Autrefois… à peine a-t-on douté de ce mot qu’on se retrouve à la case départ de l » Amnésie de l’enfance, pris dans sa pelote de laine, comme un chat on est au Fil :

solidement tenu et qui tient solidement les escalades des grimpeurs et des belles ascensionneuses de l’histoire telle qu’elle se raconte : en file indienne des mille histoires qui la précèdent et la suivront fil tendu au-dessus des ravins où se précipitent et s’entrechoquent les terreurs sourdes des chutes tandis que l’esprit file en funambule avide vers le mot d’après, le mont suivant dans le droit fil des conteuses ces araignées inlassables productrices du fil de soi sitôt entrelacé aux récits qui flottent dans le vent et les emportent — bestioles, voix et mots — aux confins à l’Outremonde fil invisible pris dans la trame des habits usés et retournés comme enveloppes des voyages sans tourisme de l’exil embarquant sans le savoir le dit avec la diseuse…

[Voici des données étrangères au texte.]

(* ===== verification/WaitList.v ===== *)
(** Tokens and the history of requests sent to the modem: [core/tokengen.cpp],
    [core/waitlist.cpp], and the operations of [rilcontextwrapper.cpp] that
    keep the history.

    The [std::map] of the history is a finite map; the lock that every
    operation takes makes it atomic, so an operation is a function of the
    state. *)
From stdpp Require Import gmap.
From S2P Require Import Prelude.

Definition TOKEN_INVALID : Z := 4294967295.
Definition MAX_INT : Z := 4294967295.

(** [TokenGen::GetNext]: the token, and [m_nToken] afterwards *)
Definition GetNext (m_nToken : Z) : Z * Z :=
  let n := u32 (m_nToken + 1) in (m_nToken, if n =? MAX_INT then 0 else n).

Record MessageHistoryRecord := {
  m_nToken : Z; m_nSrcServiceId : Z; m_nDestServiceId : Z; m_nResult : Z
}.
(** the default constructor; the identifiers are [UINT] *)
Definition newRecord : MessageHistoryRecord :=
  {| m_nToken := TOKEN_INVALID; m_nSrcServiceId := u32 (-1); m_nDestServiceId := u32 (-1); m_nResult := u32 (-1) |}.
Definition IsValid (r : MessageHistoryRecord) : bool := negb (m_nToken r =? TOKEN_INVALID).

Definition newInstance (nSrcServiceId nDestServiceId nToken nResult : Z) : MessageHistoryRecord :=
  if nToken =? TOKEN_INVALID then newRecord
  else {| m_nToken := nToken; m_nSrcServiceId := nSrcServiceId; m_nDestServiceId := nDestServiceId; m_nResult := nResult |}.

Record WaitList := { m_nSize : Z; m_history : gmap Z MessageHistoryRecord }.
Definition newWaitList : WaitList := {| m_nSize := 0; m_history := ∅ |}.

Definition Push (r : MessageHistoryRecord) (w : WaitList) : WaitList :=
  if m_nToken r =? TOKEN_INVALID then w
  else {| m_nSize := m_nSize w + 1; m_history := <[m_nToken r := r]> (m_history w) |}.

Definition Remove (nId : Z) (w : WaitList) : WaitList :=
  match m_history w !! nId with
  | Some _ => {| m_nSize := m_nSize w - 1; m_history := delete nId (m_history w) |}
  | None => w
  end.

Definition Clear (w : WaitList) : WaitList :=
  if 0 <? m_nSize w then {| m_nSize := 0; m_history := ∅ |} else w.

Definition Contains (nId : Z) (w : WaitList) : bool :=
  match m_history w !! nId with Some _ => true | None => false end.

Definition Find (nId : Z) (w : WaitList) : MessageHistoryRecord := default newRecord (m_history w !! nId).

(** ** [RilContextWrapper] *)

Definition RecordRequestHistory (src dest token result : Z) (w : WaitList) : WaitList :=
  let r := newInstance src dest token result in if IsValid r then Push r w else w.
Definition RemoveRequestHistory (token : Z) (w : WaitList) : WaitList := Remove token w.
Definition ClearGarbage (token : Z) (w : WaitList) : WaitList :=
  if token =? TOKEN_INVALID then w else RemoveRequestHistory token w.
Definition IsInRequestWaitHistory (token : Z) (w : WaitList) : bool := IsValid (Find token w).

(** [Send(ModemData *, UINT, UINT)]; [written] tells whether the channel took the data *)
Definition ContextSend (token dest result : Z) (written : bool) (w : WaitList) : Z * WaitList :=
  let w := RecordRequestHistory dest dest token result w in
  if written then (0, w) else (-1, RemoveRequestHistory token w).

(** the history part of [OnRequestTimeout] *)
Definition TimeoutHistory (token : Z) (w : WaitList) : WaitList :=
  if IsValid (Find token w) then RemoveRequestHistory token w else w.

(** ** Facts *)

(** records sit under their own token *)
Definition wl_ok (w : WaitList) : Prop :=
  (∀ t r, m_history w !! t = Some r → m_nToken r = t ∧ t ≠ TOKEN_INVALID) ∧ Z.of_nat (size (m_history w)) <= m_nSize w.

Lemma wl_ok_new : wl_ok newWaitList.
Proof. split; [intros t r; cbn; by rewrite lookup_empty|cbn; by rewrite map_size_empty]. Qed.

Lemma wl_ok_Push r w : wl_ok w → wl_ok (Push r w).
Proof.
  intros [H1 H2]. unfold Push. destruct (Z.eqb_spec (m_nToken r) TOKEN_INVALID) as [|Hr]; [done|]. split; cbn.
  - intros t r' Hl. rewrite lookup_insert_Some in Hl. destruct Hl as [[<- <-]|[_ Hl]]; [done|by apply H1].
  - rewrite map_size_insert. destruct (m_history w !! m_nToken r); cbn; lia.
Qed.

Lemma wl_ok_Remove t w : wl_ok w → wl_ok (Remove t w).
Proof.
  intros [H1 H2]. unfold Remove. destruct (m_history w !! t) as [r|] eqn:E; [|done]. split; cbn.
  - intros t' r' Hl. rewrite lookup_delete_Some in Hl. destruct Hl as [_ Hl]. by apply H1.
  - rewrite map_size_delete, E. cbn. assert (size (m_history w) ≠ 0%nat); [|lia].
    intros Hz. apply map_size_empty_inv in Hz. by rewrite Hz, lookup_empty in E.
Qed.

(** the life of a history record.  Whatever the history holds, sending a message with a valid token that the channel
    takes leaves a record for it, found with its service and result, until a timeout or [ClearGarbage] removes it;
    a send that fails leaves none; the other tokens keep their records; and [Clear] leaves no record in any history
    built by these operations, although [m_nSize] counts a token that is sent twice twice. *)
Theorem wait_list_lifecycle (w : WaitList) (token dest result : Z) (Hw : wl_ok w) (Ht : token ≠ TOKEN_INVALID) :
  let sent := (ContextSend token dest result true w).2 in
  wl_ok sent ∧
  Find token sent = {| m_nToken := token; m_nSrcServiceId := dest; m_nDestServiceId := dest; m_nResult := result |} ∧
  IsInRequestWaitHistory token sent = true ∧
  (∀ gone, gone = (ContextSend token dest result false w).2 ∨ gone = TimeoutHistory token sent ∨ gone = ClearGarbage token sent →
     IsInRequestWaitHistory token gone = false ∧ ∀ t, t ≠ token → Find t gone = Find t w) ∧
  m_history (Clear sent) = ∅.
Proof.
  intros sent. unfold ContextSend, RecordRequestHistory, newInstance in *. destruct (Z.eqb_spec token TOKEN_INVALID) as [|_]; [done|].
  set (r := {| m_nToken := token |}) in *. assert (IsValid r = true) as Hr by (unfold IsValid; cbn; by apply negb_true_iff, Z.eqb_neq).
  assert (sent = Push r w) as Es by (unfold sent; by rewrite Hr). clearbody sent. rewrite !Hr. cbn [snd].
  assert (wl_ok sent) as Hs by (rewrite Es; by apply wl_ok_Push).
  assert (m_history sent = <[token := r]> (m_history w)) as Eh.
  { rewrite Es. unfold Push. cbn [r m_nToken]. by destruct (Z.eqb_spec token TOKEN_INVALID). }
  assert (Find token sent = r) as Ef by (unfold Find; by rewrite Eh, lookup_insert_eq).
  assert (∀ g, g = Remove token sent → IsInRequestWaitHistory token g = false ∧ ∀ t, t ≠ token → Find t g = Find t w) as Hg.
  { intros g ->. unfold IsInRequestWaitHistory, Find, Remove. rewrite Eh, lookup_insert_eq. cbn [m_history]. split.
    - by rewrite lookup_delete_eq.
    - intros t Htt. by rewrite lookup_delete_ne, lookup_insert_ne. }
  split_and!; try done.
  - unfold IsInRequestWaitHistory. by rewrite Ef.
  - intros g [-> | [-> | -> ] ]; apply Hg; [by rewrite Es| |].
    + unfold TimeoutHistory. by rewrite Ef, Hr.
    + unfold ClearGarbage. by destruct (Z.eqb_spec token TOKEN_INVALID).
  - unfold Clear. destruct Hs as [_ Hsz]. destruct (Z.ltb_spec 0 (m_nSize sent)); [done|].
    assert (size (m_history sent) = 0%nat) as Hz by lia. by apply map_size_empty_inv in Hz.
Qed.

Lemma wait_list_lifecycle_witness :
  let sent := (ContextSend 7 3 90 true newWaitList).2 in
  wl_ok sent ∧
  Find 7 sent = {| m_nToken := 7; m_nSrcServiceId := 3; m_nDestServiceId := 3; m_nResult := 90 |} ∧
  IsInRequestWaitHistory 7 sent = true ∧
  (∀ gone, gone = (ContextSend 7 3 90 false newWaitList).2 ∨ gone = TimeoutHistory 7 sent ∨ gone = ClearGarbage 7 sent →
     IsInRequestWaitHistory 7 gone = false ∧ ∀ t, t ≠ 7 → Find t gone = Find t newWaitList) ∧
  m_history (Clear sent) = ∅.
Proof. refine (wait_list_lifecycle newWaitList 7 3 90 wl_ok_new _). by_eval. Defined.

(** the count drifts when a token is pushed again *)
Lemma size_drifts r : m_nToken r ≠ TOKEN_INVALID → m_nSize (Remove (m_nToken r) (Push r (Push r newWaitList))) = 1.
Proof.
  intros Hr. unfold Push. destruct (Z.eqb_spec (m_nToken r) TOKEN_INVALID); [done|]. unfold Remove. cbn.
  by rewrite lookup_insert_eq.
Qed.

(** a token is never the invalid one, and the counter stays in range *)
Lemma GetNext_valid n : 0 <= n < TOKEN_INVALID → (GetNext n).1 ≠ TOKEN_INVALID ∧ 0 <= (GetNext n).2 < TOKEN_INVALID.
Proof.
  unfold GetNext, TOKEN_INVALID, MAX_INT. intros Hn. cbn [fst snd]. rewrite u32_id by lia. split; [lia|].
  destruct (Z.eqb_spec (n + 1) 4294967295); lia.
Qed.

Bien arrimé dans son Amnésie de l’enfance, on s’aperçoit que celle des autres est à deux pas. On y va à pied, de l’autre côté de Valenciennes comme du miroir et c’est Val en signesdéjà. Mais alors on peut tout aussi bien sauter à pieds joints dans le trou du lapin, qui se confond avec un arbre creux et le monde d’Alice chut flotte tout autour, meubles et maisons en suspens.


 La façade, ça coulisse, ça s’enlève et on voit tout en une fois qui fait des petites boîtes bien sages, toutes proprettes, on voit tout et on te voit aussi, même les pièces aveugles elles se prennent le gros visage nez à nez, le gros yeux qui toujours l’air terrible de si près

Sur un coup de tête, il est vingt-cinq ans plus tard, et le petit qui parlait clown joue au monsieur sur les traces de La Chenille (là, je résume sévèrement, mais le temps nous tient). On avait pris un train, quitté Paris, vu du pays jusqu’à Jonzac. Il n’y avait pas grand-chose à se remémorer — un lycée, un appart de fonction, un parking, un rempart qui s’avéra à la revoyure un château — mais en se creusant la tête et le net, on y est resté deux mois. Sauveterre…

A propos de Emmanuelle Cordoliani

Joue, écrit, enseigne, met en scène et raconte des histoires. Elle a été décorée par Beaumarchais ( c'est un raccourci mais pas une usurpation ) et elle travaille avec la même équipe artistique depuis des lustres ( le Café Europa ) ce qui fait sa fierté et sa joie. Voir et explorer son site emmanuellecordoliani.com

4 commentaires à propos de “#40jours #08 | Mondes anciens”

  1. Bon, là, il y a du Taf, et je ne vais pas pouvoir survoler à l’arrache texte très structuré et copieux, mais déjà : »Même mon grand-père qui boite — je ne sais pas encore cela, qu’il « boite » et quand ça n’a pas de nom c’est simplement sa façon, pas d’infirmité, de longue douleur familière, de mépris dans la bouche de sa mère — » qui rejoint immédiatement le texte que je viens de lire Sans caresses. Je n’ai pas mémorisé le nom mais je vais l’indiquer. C’est le fond qui crève le plafond de la forme, car c’est l’histoire qui touche, bien avant la façon avec laquelle c’est raconté. Bien ça compte, mais l’anecdotique a ses limites puisqu’il est inépuisable dans toutes nos vies. Je ne dis plus Merci ! Je dis Encore !

  2. Quelle maîtrise des mots et ce choix de présentation du texte… un régal mais à lire plus de deux fois pour en découvrir tous les trésors et à voix haute pour mieux l’apprécier. Merci

    • Merci ! Encore un grand chantier en cours : je n’ai parcouru pour l’instant que la page de gauche de ma cartographie. L’exercice fait beaucoup de bien pour se remettre les idées au clair.